The Chaos Kind (John Rain #11)(59)



“Where is he now?” Larison said.

“Dead.”

“That why you became a prosecutor? Because you couldn’t punish him?”

“What are you, my therapist? Anyway, what makes you think I didn’t punish him?”

Larison doubted it, but he said, “I hope you did.”

There was a pause. She said, “Well, I didn’t.”

“I’m sorry.”

“What about you? How did you get into . . . whatever it is you do?”

He swallowed a mouthful of chicken and rice. “Long story.”

“Are we going someplace?”

He smiled. He liked Diaz. She wasn’t as tough as she thought she was, but with a little luck, she would be.

“It started with the rah-rah stuff,” he said. “Flag and country and all that. But really, I just didn’t want anyone to ever be able to fuck with me. You know. ‘Yea, though I walk through the valley of the shadow of death, I will fear no evil, ’cause I’m the baddest motherfucker in the valley.’ But it didn’t take long to figure out the rah-rah was just bullshit and marketing. A racket.”

“Well, at least you got the baddest motherfucker part, right?”

He laughed. “I don’t know about that. But yeah, people tend to leave me alone if I want them to. And if they don’t, I can make them.”

For a moment, her eyes were far away. “I wish I could have done that,” she said, and he knew she was remembering the stepfather.
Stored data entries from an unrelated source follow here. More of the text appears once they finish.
Lemma extends_bind {S A B} (m m' : M S A) (k k' : A -> M S B) :
  extends m m' -> (forall a, extends (k a) (k' a)) -> extends (m ≫= k) (m' ≫= k').
Proof.
  intros Hm Hk s. rewrite !bind_run. intros H.
  rewrite Hm by (intros E; by destruct (m s) as [[| |] ?]).
  destruct (m s) as [[a|p|] s']; [by apply Hk|done|done].
Qed.

Lemma extends_defer {S A} (d : M S unit) (m m' : M S A) : extends m m' -> extends (with_defer d m) (with_defer d m').
Proof.
  intros Hm s H. unfold with_defer in *.
  by rewrite Hm by (intros E; by destruct (m s) as [[| |] ?]).
Qed.

Lemma extends_run {S A} (m m' : M S A) s o s' : extends m m' -> m s = (o, s') -> o <> NoFuel -> m' s = (o, s').
Proof. intros Hm E Ho. rewrite Hm; by rewrite E. Qed.

(** [fuel] has, for each recursive computation, that more fuel extends it. *)
Create HintDb fuel.
#[export] Hint Resolve le_n_S le_S_n Nat.le_refl : fuel.

(** [extends] along the structure of two bodies. *)
Ltac extends_step :=
  lazymatch goal with
  | |- extends ?m ?m => apply extends_refl
  | |- extends no_fuel _ => apply extends_no_fuel
  | |- extends (_ ≫= _) _ => apply extends_bind; [|intros ?]
  | |- extends (with_defer _ _) _ => apply extends_defer
  | |- extends (match ?x with _ => _ end) _ => destruct x
  | |- extends _ _ => solve [auto with fuel]
  end.
Ltac extends := repeat extends_step.

(** [x] of an [option], or the panic of an index expression. *)
Definition index_or {S A} (o : option A) : M S A :=
  match o with Some a => mret a | None => panic (PRun IndexOutOfRange) end.

(** A run is its outcome and its final state. *)
Lemma run_eta {S A} (m : M S A) s o : (m s).1 = o -> m s = (o, (m s).2).
Proof. intros <-. by destruct (m s). Qed.

Lemma run_unit {A} (m : M unit A) o : (m tt).1 = o -> m tt = (o, tt).
Proof. intros <-. by destruct (m tt) as [? []]. Qed.

(** * Lists and lengths *)

Lemma zlen_nil {A} : zlen (@nil A) = 0.
Proof. done. Qed.

Lemma zlen_cons {A} (x : A) l : zlen (x :: l) = 1 + zlen l.
Proof. unfold zlen. cbn [length]. lia. Qed.

Lemma zlen_app {A} (l k : list A) : zlen (l ++ k) = zlen l + zlen k.
Proof. unfold zlen. rewrite length_app. lia. Qed.

Lemma zlen_nonneg {A} (l : list A) : 0 <= zlen l.
Proof. unfold zlen. lia. Qed.

Lemma zlen_replicate {A} n (x : A) : zlen (replicate n x) = Z.of_nat n.
Proof. unfold zlen. by rewrite length_replicate. Qed.

Lemma zlen_insert {A} (l : list A) i x : zlen (<[i:=x]> l) = zlen l.
Proof. unfold zlen. by rewrite length_insert. Qed.

Lemma zlen_take {A} (l : list A) n : 0 <= n <= zlen l -> zlen (take (Z.to_nat n) l) = n.
Proof. unfold zlen. intros H. rewrite length_take. lia. Qed.

Lemma zlen_drop {A} (l : list A) n : 0 <= n <= zlen l -> zlen (drop (Z.to_nat n) l) = zlen l - n.
Proof. unfold zlen. intros H. rewrite length_drop. lia. Qed.

Lemma zlen_overwrite {A} (l : list A) off bs :
  0 <= off -> off + zlen bs <= zlen l -> zlen (overwrite l off bs) = zlen l.
Proof.
  unfold overwrite, zlen. intros H1 H2. rewrite !length_app, length_take, length_drop. lia.
Qed.

Lemma take_overwrite {A} (l : list A) off bs :
  0 <= off <= zlen l ->
  take (Z.to_nat off + length bs) (overwrite l off bs) = take (Z.to_nat off) l ++ bs.
Proof.
  intros H. unfold overwrite, zlen in *. rewrite app_assoc, take_app_length'; [done|].
  rewrite length_app, length_take. lia.
Qed.

(** Integers that fit keep their value. *)
Lemma int64_id z : - 2 ^ 63 <= z < 2 ^ 63 -> int64 z = z.
Proof. intros H. unfold int64. rewrite Z.mod_small; lia. Qed.

Lemma uint64_id z : 0 <= z < 2 ^ 64 -> uint64 z = z.
Proof. intros H. by apply Z.mod_small. Qed.

Lemma uint32_id z : 0 <= z < 2 ^ 32 -> uint32 z = z.
Proof. intros H. by apply Z.mod_small. Qed.

Lemma uint16_id z : 0 <= z < 2 ^ 16 -> uint16 z = z.
Proof. intros H. by apply Z.mod_small. Qed.

(** A window at the end of a known prefix. *)
Lemma zdrop_app {A} (pre l : list A) : zdrop (pre ++ l) (zlen pre) = Some l.
Proof.
  unfold zdrop. pose proof (zlen_nonneg pre). pose proof (zlen_nonneg l).
  rewrite (proj2 (Z.leb_le 0 _)) by done.
  rewrite (proj2 (Z.leb_le _ _)) by (rewrite zlen_app; lia). cbn. f_equal.
  apply drop_app_length'. unfold zlen. lia.
Qed.

Lemma overwrite_app {A} (pre old bs post : list A) :
  length old = length bs ->
  overwrite (pre ++ old ++ post) (zlen pre) bs = pre ++ bs ++ post.
Proof.
  intros H. unfold overwrite, zlen. rewrite Nat2Z.id, take_app_length. f_equal. f_equal.
  rewrite <- H, app_assoc, drop_app_length' by (by rewrite length_app). done.
Qed.

Lemma zset_app {A} (pre post : list A) x y :
  zset (pre ++ x :: post) (zlen pre) y = Some (pre ++ y :: post).
Proof.
  unfold zset. pose proof (zlen_nonneg pre). pose proof (zlen_nonneg post).
  rewrite (proj2 (Z.leb_le 0 _)) by done.
  rewrite (proj2 (Z.ltb_lt _ _)) by (rewrite zlen_app, zlen_cons; lia). cbn. f_equal.
  unfold zlen. rewrite Nat2Z.id. by rewrite insert_app_r_alt, Nat.sub_diag by lia.
Qed.

(** * Sums over a map *)

Section msum.
Context {A : Type}.
Implicit Types (f g : positive -> A -> Z) (m : gmap positive A).

Definition msum f m : Z := map_fold (fun k x acc => f k x + acc) 0 m.

Lemma msum_insert f k x m : m !! k = None -> msum f (<[k := x]> m) = f k x + msum f m.
Proof. intros H. unfold msum. rewrite map_fold_insert_L; [done| |done]. intros. lia. Qed.

Lemma msum_delete f k x m : m !! k = Some x -> msum f m = f k x + msum f (delete k m).
Proof. intros H. rewrite <- msum_insert, insert_delete_id by (rewrite ?lookup_delete_eq; done). done. Qed.

Lemma msum_put f k x y m : m !! k = Some x -> msum f (<[k := y]> m) = msum f m - f k x + f k y.
Proof.
  intros H. rewrite (msum_delete f k x m H), <- insert_delete_eq, msum_insert by apply lookup_delete_eq. lia.
Qed.

Lemma msum_ext f g m : (forall k x, m !! k = Some x -> f k x = g k x) -> msum f m = msum g m.
Proof.
  induction m as [|k x m Hk IH] using map_ind; intros H; [done|]. rewrite !msum_insert by done.
  rewrite (H k x) by apply lookup_insert_eq. rewrite IH; [done|]. intros k' x' Hx. apply H.
  rewrite lookup_insert_ne; [done|]. intros ->. congruence.
Qed.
He nodded. “There’s a cost, though.”

“What?”

He shrugged. “Parts of you wind up . . . cauterized.”

He stopped, amazed he had said so much. Well, the hitchhiker principle worked both ways.

“I’m sorry,” she said.

“Don’t be. These people have been good for me. That fucking Dox . . . He can wear you down. Anyway, what about you? What are you going to do when this is over?”

“What do you mean?”

“Are you going to be able to go back to the law, and the rules, and all the sanctimonious bullshit and pretend it’s not all just, you know, a racket?”

“It’s not all a racket,” she said.

He liked her enough not to want to disabuse her.

“Anyway,” she said after a moment. “I knew Schrader had allies. Livia warned me about what I’d be facing with an indictment. But even she didn’t see . . . how far they’d go. Although maybe she did. She kept trying to get me to be more careful. I thought she was being alarmist. God.”

“There’s a saying I like. ‘Denial has no survival value.’ If you’re going to play, you have to at least recognize what the game is.”

She nodded. “Well, now I know.”

“And on the bright side, there’s a good chance Schrader spent the last hours of his life screaming for it to stop. And who knows? Maybe they’re not done with him. Maybe he’s screaming right now.”

“Somehow that doesn’t feel like justice.”

“It beats someone killing you, and Schrader walking free.”

She smiled. “Well, when you put it like that.”

He smiled back. Yeah, she was all right.

“This whole thing,” he said. “It’s about the videos, right?”

“It seems that way.”

“That’s what all the bigshots are playing for. But maybe the videos will wind up with you. Who’ll be the baddest motherfucker then?”

“That’s not what I would do with them. Those videos are evidence of crimes. I’d use them for new prosecutions.”

“Well, that’s one way. But you want to hear another expression I like?”

She didn’t answer, and he went on.

“‘Don’t bring a lawbook to a gunfight.’”





chapter

forty-four





EVIE


Evie was at the checkout desk in the library. Other than the flicker of the computer screen and the ambient glow from the parking lot lights outside the windows, the cavernous space was dark. It was so quiet she could hear the hum of the computer, and the air had a trace of must—that unmistakable book smell, which she had always found comforting but that now felt surreal and discordant.

Dash had passed out on a couch, under the multicolored afghan Ms. Symons typically kept folded across her lap and that, along with her overlarge glasses, had become her trademark as the school librarian. Evie was relieved he was sleeping. He’d reacted better than she had feared: if Marvin said they shouldn’t go home until he could make sure the house was safe, they shouldn’t go home. Evie couldn’t answer his questions beyond that, so he would save them for Marvin, who he trusted so completely.

But the first questions would be only the beginning, and when the answers proved unsatisfactory, the questions, and the doubts, would grow. Dash wasn’t a little boy anymore, to be bought off with stories about scavenger hunts and games as the reasons they had been on the run, or vague explanations that Delgado was a bad man who had been trying to hurt them because he thought Evie had information Delgado wanted, and that Marvin had made Delgado go away. Dash had always believed Marvin’s vague assurance that he had been one kind of contractor, for the government, and now had become another, the kind that builds houses. And while she knew Dash wouldn’t indulge those fictions forever, she had always hoped he would hold on to them for longer.